Holistic lifestyle coach Barbie Paget spoke to American River College students about how to handle major life changes in her presentation on April 27. (Photograph by Timon Barkley)

Claire Bathory

At the beginning of her success workshop’s second module, Barbie Paget posed an important question: “When you reach a major milestone in your life … now what?”

Paget, a certified master life coach, laid out the foundations of a negative environment with her own story. To care for her sick father, she moved across the countryaway from her new car and her leased apartmentto help her parents, all while continuing to fulfill her duties as a business executive remotely.

She fell into depression and gained back some of the weight she’d previously worked hard to rid herself of, but discovered an idea in the downward spiral.

“I thought, ‘maybe I can totally change what I do,’” she said.

From there on out, Paget returned to school in the pursuit of further education and began her own company in the pursuit of spreading healthy living.

Through “Achievement Unlocked!: Now What?,” she tackled the topic of handling the major changes in people’s lives and the stress that comes with them.

The module was separated into three parts: the power of time, the power of asking for help and the power of connection.

According to Paget, the most critical thing to understand is that with larger changes or multiple changes, things won’t quickly resolve themselves.

“Stress is cumulative,” she said. “The most important thing to realize is that you have a lot of time.”

“The power of time is crucial—you want to be adjusted now. But navigating change takes time,” she said.

She went on to dealing with the difficulties that people have asking for help or even receiving it.

“The power of asking for help is a strength, not a weakness,” she said.

Paget said that feeling like a burden or being afraid is both a natural thing and wrong, emphasizing her point by flipping the perspective.

“People want to talk to you. They want to share,” she said.

She introduced an element of Korean culture to add to her point and how natives will correct others so that they don’t make the same mistakes twice, which is behavior that isn’t very popular in the U.S.

“If someone offers help, they meant it,” Paget said, reminding her audience of the two-way street. “It’s our job to follow up on the offer.”

She also made a point of connecting with others and networking as her final point of the module, citing her experience with the website LinkedIn and recommending what people should look for in their company.

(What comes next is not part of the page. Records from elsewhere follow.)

(* ===== verification/FlashProps.v ===== *)
(** * The flash primitives stay inside their partition

    What the flash controller is relied on for ([FlashHwOk]), and the effect of
    the primitives on the array: a program or an erase changes no byte outside
    the range it was given, which lies in the partition of its context whatever
    the context's own fields say; a successful one has stored the data or left
    the range erased. *)

From Stdlib Require Import ZArith Lia.
From stdpp Require Import base list numbers option sets.
From S2P Require Import Prelude Buffers CState Service FfmTypes Fwu FlashStm32.

(** ** The controller *)

(** The sector [FLASH_CR] selects: bank and page number. *)
Definition selected `{FlashHw} (cr hw : Z) : Z :=
  WT_FLASH_S_ALIAS_BASE + (if xorb (Z.testbit cr 31) (swap_bank hw) then 0x100000 else 0) +
  ((cr .>> WT_FLASH_CR_PNB_SHIFT) .& WT_FLASH_CR_PNB_MASK) * WT_FLASH_SECTOR_SIZE.
(** A start of a sector erase, and not of a bank or mass erase. *)
Definition sector_erase (cr : Z) : Prop :=
  Z.testbit cr 2 = true ∧ Z.testbit cr 5 = true ∧ Z.testbit cr 1 = false ∧ Z.testbit cr 3 = false ∧ Z.testbit cr 15 = false.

“It’s about utilizing what you have and taking advantage of it,” Paget said.

Her suggestion was to always be with a group whenever its door was open and be consistent in order to forge a strong connection.

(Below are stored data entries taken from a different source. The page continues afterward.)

(* ===== verification/FwuExample.v ===== *)
(** * Concrete updates

    A flash controller that never fails, on which an image is updated from a
    blank update partition, and an update service that talks to a gate with a
    script of requests. *)

From Stdlib Require Import ZArith Lia.
From stdpp Require Import base list numbers option sets.
From S2P Require Import Prelude Buffers CState Service FfmTypes Fwu FwuProps FwuStage FlashStm32 FlashProps FwuStm32Props.

Module FwuExample.

(** ** The controller *)

Definition fill (array : Z → Z) (lo n v : Z) : Z → Z := λ x, if (lo <=? x) && (x <? lo + n) then v else array x.
Definition wh_codes : WhErrors := {|
  WH_ERROR_OK := 0; WH_ERROR_BADARGS := -2000; WH_ERROR_ABORTED := -2002; WH_ERROR_LOCKED := -2010;
  WH_ERROR_NOTVERIFIED := -2013; WH_ERROR_NOTBLANK := -2014;
|}.
Lemma wh_codes_ok : @WhErrorsOk wh_codes.
Proof. constructor. simpl. lia. Qed.
#[export] Instance good_flash : FlashHw := {|
  flash_errors := wh_codes;
  controller_unlock := id; controller_lock := id;
  controller_program := λ addr word hw array, (hw, mem_write array addr (take 16 word), 0);
  controller_erase := λ cr hw array,
    (hw, fill array (WT_FLASH_S_ALIAS_BASE + (if Z.testbit cr 31 then 0x100000 else 0) +
                     ((cr .>> WT_FLASH_CR_PNB_SHIFT) .& WT_FLASH_CR_PNB_MASK) * WT_FLASH_SECTOR_SIZE)
           WT_FLASH_SECTOR_SIZE 0xFF, 0);
  controller_ecc := λ _ _ hw, (hw, false);
  swap_bank := λ _, false;
  wt_arch_thread_unprivileged := false;
  spm_sp_call := λ _ _ _ _ s, (s, (0, 0, []));
|}.
#[export] Instance good_flash_ok : FlashHwOk.
Proof.
  constructor; simpl.
  - apply wh_codes_ok.
  - intros s. exists (fl_cr s), (fl_hw s). by destruct s.
  - intros s. exists (fl_cr s), (fl_hw s). by destruct s.
  - intros addr word hw array x Hx. unfold mem_write. rewrite length_take.
    destruct (Z.leb_spec addr x), (Z.ltb_spec x (addr + Z.of_nat (16 `min` length word))); simpl; try done. lia.
  - intros addr word hw array i v _ Hl _ Hv. unfold mem_write. pose proof (lookup_lt_Some _ _ _ Hv) as Hi.
    rewrite (take_ge word 16) by lia. rewrite (proj2 (Z.leb_le _ _)), (proj2 (Z.ltb_lt _ _)) by lia. simpl.
    replace (addr + Z.of_nat i - addr) with (Z.of_nat i) by lia. by rewrite Nat2Z.id, Hv.
  - intros cr hw array x _. unfold selected, fill. simpl. rewrite xorb_false_r. intros Hx.
    match goal with |- context [?l <=? x] => destruct (Z.leb_spec l x), (Z.ltb_spec x (l + WT_FLASH_SECTOR_SIZE)) end; simpl; try done.
    lia.
  - intros cr hw array x _ _. unfold selected, fill. simpl. rewrite xorb_false_r. intros Hx.
    by rewrite (proj2 (Z.leb_le _ _)), (proj2 (Z.ltb_lt _ _)) by lia.
Qed.

Definition no_ctx : wt_hsm_flash_context :=
  {| fx_base := 0; fx_size := 0; fx_sector_size := 0; fx_program_unit := 0; fx_write_locked := false |}.
Definition flash0 : flash :=
  {| fl_array := λ _, 0; fl_cr := 1; fl_hw := 0; fl_hsm_ctx := no_ctx; fl_fwu_ctx := no_ctx; g_fwu_erased_sectors := 0;
     g_wt_flash_prog_calls := 0; g_wt_flash_erase_calls := 0; g_wt_flash_first_err := (0, 0, 0);
     g_wt_flash_gate_aborts := (0, 0) |}.

(** A forged context changes nothing; the key store's range is confined. *)
Lemma flash_primitives_confined_witness :
  (∃ s' r, prim_run CtxHsm (PrErase 0x2000 0x2000) flash0 = Some (s', r) ∧ confined CtxHsm 0x2000 0x2000 flash0 s' ∧
    (r = WH_ERROR_OK → ∀ g, wt_flash_geometry CtxHsm = Some g → succeeded (cf_base g) (PrErase 0x2000 0x2000) flash0 s')) ∧
  snd <$> prim_run CtxHsm (PrErase 0x2000 0x2000) flash0 = Some 0 ∧
  snd <$> prim_run (CtxOther 7) (PrErase 0x2000 0x2000) flash0 = Some (-2000).
Proof.
  split; [|split; vm_compute; reflexivity].
  apply (flash_primitives_confined (H := good_flash) eq_refl CtxHsm (PrErase 0x2000 0x2000) flash0). simpl. lia.
Defined.

(** ** An image *)

Definition image_header : list Z :=
  let bytes := header_bytes 0 [(0x0001, [7; 0; 0; 0])] in bytes ++ replicate (1024 - length bytes) 0xFF.
Definition flash_service {W} (b : wt_fwu_backend W) (t : transport_fn W) (w : W) : fwu_sys W :=
  {| fs_ctx := {| fc_transport := Some t; fc_backend := Some b; fc_version_floor := 3; fc_state := PSA_FWU_READY;
                  fc_write_high := 0; fc_candidate_version := 0; fc_armed := 0; fc_error := 0; fc_active_version := 3;
                  fc_owner := 0; fc_owner_tick := 0 |};
     fs_world := w |}.
Definition nothing : update_view := {| uv_verified := None; uv_armed := None |}.
Lemma service_agrees {W} (b : wt_fwu_backend W) t w : 0 ≤ fb_capacity b → agrees b t 3 (fs_ctx (flash_service b t w)) nothing.
Proof. intros Hc. constructor; simpl; try done; by left. Qed.

Definition silent : svc_result :=
  {| sr_return := 0; sr_int := 0; sr_status := 0; sr_tick := 0; sr_handle := 0; sr_version := 3; sr_asserted := 0;
     sr_msg := {| pm_type := 0; pm_handle := 0; pm_client_id := 0; pm_rhandle := 0; pm_in_size := []; pm_out_size := [] |};
     sr_data := []; sr_out := [] |}.
Definition blocks : list (Z * list Z) := [(0, take 512 image_header); (512, drop 512 image_header); (1024, [1; 2; 3])].
Definition port_service : fwu_sys flash := flash_service wt_fwu_flash_backend (λ _ w, (w, silent)) flash0.

Lemma stm32_update_installed_witness :
  fwp (update 0 7 blocks) (λ done s', done = true →
    (∀ x y, image wt_fwu_flash_backend blocks x = Some y → fl_array (fs_world s') (base + x) = y) ∧
    stm_triggered (fs_world s') = true ∧ fc_state (fs_ctx s') = PSA_FWU_STAGED) port_service ∧
  snd <$> update 0 7 blocks port_service = Some true.
Proof.
  split; [|vm_compute; reflexivity].
  apply (stm32_update_installed (H := good_flash) eq_refl (λ _ w, (w, silent)) 3 0 7 blocks port_service nothing FwuStage.blank).
  - apply service_agrees. by vm_compute.
  - intros x. simpl. intros _ Hm. by unfold marked, has_any in Hm; simpl in Hm.
  - unfold blocks. repeat apply Forall_cons_2; [..|apply Forall_nil_2]; split; lia || (vm_compute; reflexivity).
Defined.

(** ** A conversation *)

(** The requests to come (client, type, bytes) and the unread bytes of the one in
    progress. *)
Record script := { to_come : list (Z * Z * list Z); unread : list Z }.
Definition say (rq : svc_request) (w : script) : script * svc_result :=
  match rq_op rq with
  | SvcWait _ =>
    (w, {| sr_return := 0; sr_int := 0; sr_status := 0; sr_tick := 9; sr_handle := 0; sr_version := 3;
           sr_asserted := match to_come w with [] => 0 | _ => 0x30 end; sr_msg := sr_msg silent; sr_data := []; sr_out := [] |})
  | SvcGet _ =>
    match to_come w with
    | [] => (w, silent)
    | (client, type, bytes) :: l =>
      ({| to_come := l; unread := bytes |},
       {| sr_return := 0; sr_int := 0; sr_status := 0; sr_tick := 9; sr_handle := 0; sr_version := 3; sr_asserted := 0;
          sr_msg := {| pm_type := type; pm_handle := 33; pm_client_id := client; pm_rhandle := 0;
                       pm_in_size := [Z.of_nat (length bytes); 0; 0; 0]; pm_out_size := [32; 0; 0; 0] |};
          sr_data := []; sr_out := [] |})
    end
  | SvcRead _ _ n =>
    ({| to_come := to_come w; unread := drop (Z.to_nat n) (unread w) |},
     {| sr_return := 0; sr_int := 0; sr_status := 0; sr_tick := 9; sr_handle := 0; sr_version := 3; sr_asserted := 0;
        sr_msg := sr_msg silent; sr_data := (λ x, x mod 256) <$> take (Z.to_nat n) (unread w); sr_out := [] |})
  | _ => (w, silent)
  end.
#[export] Instance say_ok : TransportOk say.
Proof.
  intros pid h idx n w Hn. simpl. rewrite length_fmap, length_take. split; [lia|].
  apply Forall_fmap, Forall_true. intros x. by apply Z.mod_pos_bound.
Qed.

Definition request (version offset : Z) (data : list Z) : list Z :=
  to_le 4 0 ++ to_le 4 offset ++ to_le 4 (Z.of_nat (length data)) ++ to_le 4 version ++ data.
Definition conversation : script :=
  {| to_come := [(1, WT_FWU_OP_START, request 7 0 []); (1, WT_FWU_OP_WRITE, request 0 0 [1; 2; 3]);
                 (2, WT_FWU_OP_INSTALL, request 0 0 []); (1, WT_FWU_OP_FINISH, request 0 0 [])];
     unread := [] |}.
Definition served : fwu_sys script := wt_spm_fwu_entry say 0x3E000 16 conversation.
Lemma served_agrees : agrees (gate_backend say 0x3E000 16) say 3 (fs_ctx served) nothing.
Proof. constructor; simpl; try done; by left. Qed.

(** After the four requests the image waits with the header's version, which the
    gate gave as 3: it contradicts the declared 7. *)
Lemma fwu_follows_protocol_witness :
  (∃ s', serve_rounds 4 5 served = Some (s', tt) ∧
     follows (gate_backend say 0x3E000 16) say 3 nothing (fs_world served) s' ∧ owned (fs_ctx s')) ∧
  (λ r, (fc_state (fs_ctx (fst r)), fc_error (fs_ctx (fst r)), fc_write_high (fs_ctx (fst r)))) <$> serve_rounds 4 5 served =
    Some (PSA_FWU_FAILED, PSA_ERROR_NOT_PERMITTED, 3).
Proof.
  split; [|vm_compute; reflexivity].
  apply (fwu_follows_protocol (gate_backend say 0x3E000 16) say 3).
  - simpl; lia.
  - exact say_ok.
  - exact served_agrees.
  - intros _; reflexivity.
Defined.

(** The first client opened an update at tick 2^32 - 5; the second asks to
    install it ten ticks later. *)
Definition opened : fwu_sys script :=
  {| fs_ctx := fs_ctx served <| fc_state := PSA_FWU_WRITING |> <| fc_owner := 1 |> <| fc_owner_tick := 0xFFFFFFFB |>;
     fs_world := {| to_come := []; unread := request 0 0 [] |} |}.
Lemma opened_agrees : agrees (gate_backend say 0x3E000 16) say 3 (fs_ctx opened) nothing.
Proof. constructor; simpl; try done. right; by left. Qed.
Definition intruder : psa_msg :=
  {| pm_type := WT_FWU_OP_INSTALL; pm_handle := 33; pm_client_id := 2; pm_rhandle := 0; pm_in_size := [16; 0; 0; 0];
     pm_out_size := [0; 0; 0; 0] |}.
Lemma fwu_owner_exclusive_witness :
  fwp (wt_fwu_service_call say 5 intruder (u32 (0xFFFFFFFB + 10))) (λ st s',
    fs_ctx s' = fs_ctx opened ∧ talks say (fs_world opened) (fs_world s') ∧ (pm_type intruder ≠ WT_FWU_OP_QUERY → st < 0)) opened.
Proof.
  apply (fwu_owner_exclusive (gate_backend say 0x3E000 16) say 3 opened nothing 5 intruder 0xFFFFFFFB (0xFFFFFFFB + 10)).
  - exact opened_agrees.
  - intros E; discriminate E.
  - simpl; lia.
  - simpl; lia.
  - vm_compute; reflexivity.
  - unfold WT_FWU_OWNER_IDLE_TIMEOUT_TICKS; lia.
Defined.
End FwuExample.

She also suggested finding two particular kinds of people; mentors and a champion, the latter of which she said was more difficult to find.

“A champion is someone in power who can argue a case for you,” Paget said.

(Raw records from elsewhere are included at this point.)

(* ===== verification/XspiProps.v ===== *)
(** * What the NOR driver does to the device

    A monitor follows the register history: which change commands (sector erase,
    page program) were issued, and how far the newest one was seen to have gone.
    [NorDevice] states what the flash does in terms of it: bytes outside the
    changes that are still open do not change, and an erase that was accepted,
    completed and reported no failure has erased its sector. The driver's
    operations are specified by the changes they issue. *)

From Stdlib Require Import ZArith Lia.
From stdpp Require Import base list numbers option sets.
From S2P Require Import Prelude Buffers CState XspiNor.

(** ** The monitor *)

Inductive nor_change := NorErase (a : Z) | NorProgram (a n : Z).
(** The bytes a command can change. A page program that runs over the end of its
    page wraps around in it. *)
Definition extent (c : nor_change) : Z * Z :=
  match c with
  | NorErase a => let lo := a - a mod WT_XSPI_NOR_SECTOR in (lo, lo + WT_XSPI_NOR_SECTOR)
  | NorProgram a n =>
    if a mod WT_XSPI_NOR_PAGE + n <=? WT_XSPI_NOR_PAGE then (a, a + n) else
    let lo := a - a mod WT_XSPI_NOR_PAGE in (lo, lo + WT_XSPI_NOR_PAGE)
  end.
Definition covers (c : nor_change) (x : Z) : Prop := (extent c).1 ≤ x < (extent c).2.

Record nor_mon := {
  nm_sfar : Z;                    (** the address of the next command *)
  nm_seq : Z;                     (** the sequence of the last command *)
  nm_wel : bool;                  (** the write enable latch was last seen set *)
  nm_lut : Z → option Z;          (** the sequence words seen in the controller *)
  nm_changes : list nor_change;   (** the change commands issued, newest first *)
  nm_accepted : bool;             (** the newest was enabled and had its sequence *)
  nm_stage : nat;                 (** 1 won arbitration, 2 no bus error, 3 device idle, 4 cache flush started, 5 and ended *)
  nm_clean : bool;                (** its failure flag was seen clear *)
  nm_open : list nor_change;      (** those whose effect may still become visible *)
}.
#[export] Instance nor_mon_eta : Settable nor_mon := λ m,
  {| nm_sfar := nm_sfar m; nm_seq := nm_seq m; nm_wel := nm_wel m; nm_lut := nm_lut m; nm_changes := nm_changes m;
     nm_accepted := nm_accepted m; nm_stage := nm_stage m; nm_clean := nm_clean m; nm_open := nm_open m |}.
#[export] Instance set_nm_sfar : Setter nm_sfar. Proof. derive_setter. Defined.
#[export] Instance set_nm_seq : Setter nm_seq. Proof. derive_setter. Defined.
#[export] Instance set_nm_wel : Setter nm_wel. Proof. derive_setter. Defined.
#[export] Instance set_nm_lut : Setter nm_lut. Proof. derive_setter. Defined.
#[export] Instance set_nm_stage : Setter nm_stage. Proof. derive_setter. Defined.
#[export] Instance set_nm_clean : Setter nm_clean. Proof. derive_setter. Defined.
#[export] Instance set_nm_open : Setter nm_open. Proof. derive_setter. Defined.

Definition lut_ok (lut : Z → option Z) : bool := forallb (λ '(i, w), bool_decide (lut i = Some w)) lut_entries.
Arguments lut_ok : simpl never.
Definition issue (c : nor_change) (m : nor_mon) : nor_mon :=
  {| nm_sfar := nm_sfar m; nm_seq := nm_seq m; nm_wel := false; nm_lut := nm_lut m; nm_changes := c :: nm_changes m;
     nm_accepted := nm_wel m && lut_ok (nm_lut m); nm_stage := 0; nm_clean := false; nm_open := c :: nm_open m |}.
Definition advance (from : nat) (seen : bool) (m : nor_mon) : nor_mon :=
  if (nm_stage m =? from)%nat && seen then m <| nm_stage := S from |> else m.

She recommended trying to meet regularly with such a person to form a professional relationship with them.

Kamola Nazar, an ARC student, said that the most important thing she took away from the module afterwards was “learning how to ask for help.”

Vinson Saldivar—a student studying public relations at Sacramento State University—thought that Paget’s explanation of the power of time was the most helpful portion.

“It was pretty interesting actually, since I’m going through some things in my personal life,” Saldivar said. “It let me help (bring things) back into focus and let me know, ‘hey, it takes time,’ and to just look toward it and find people to reach out to.”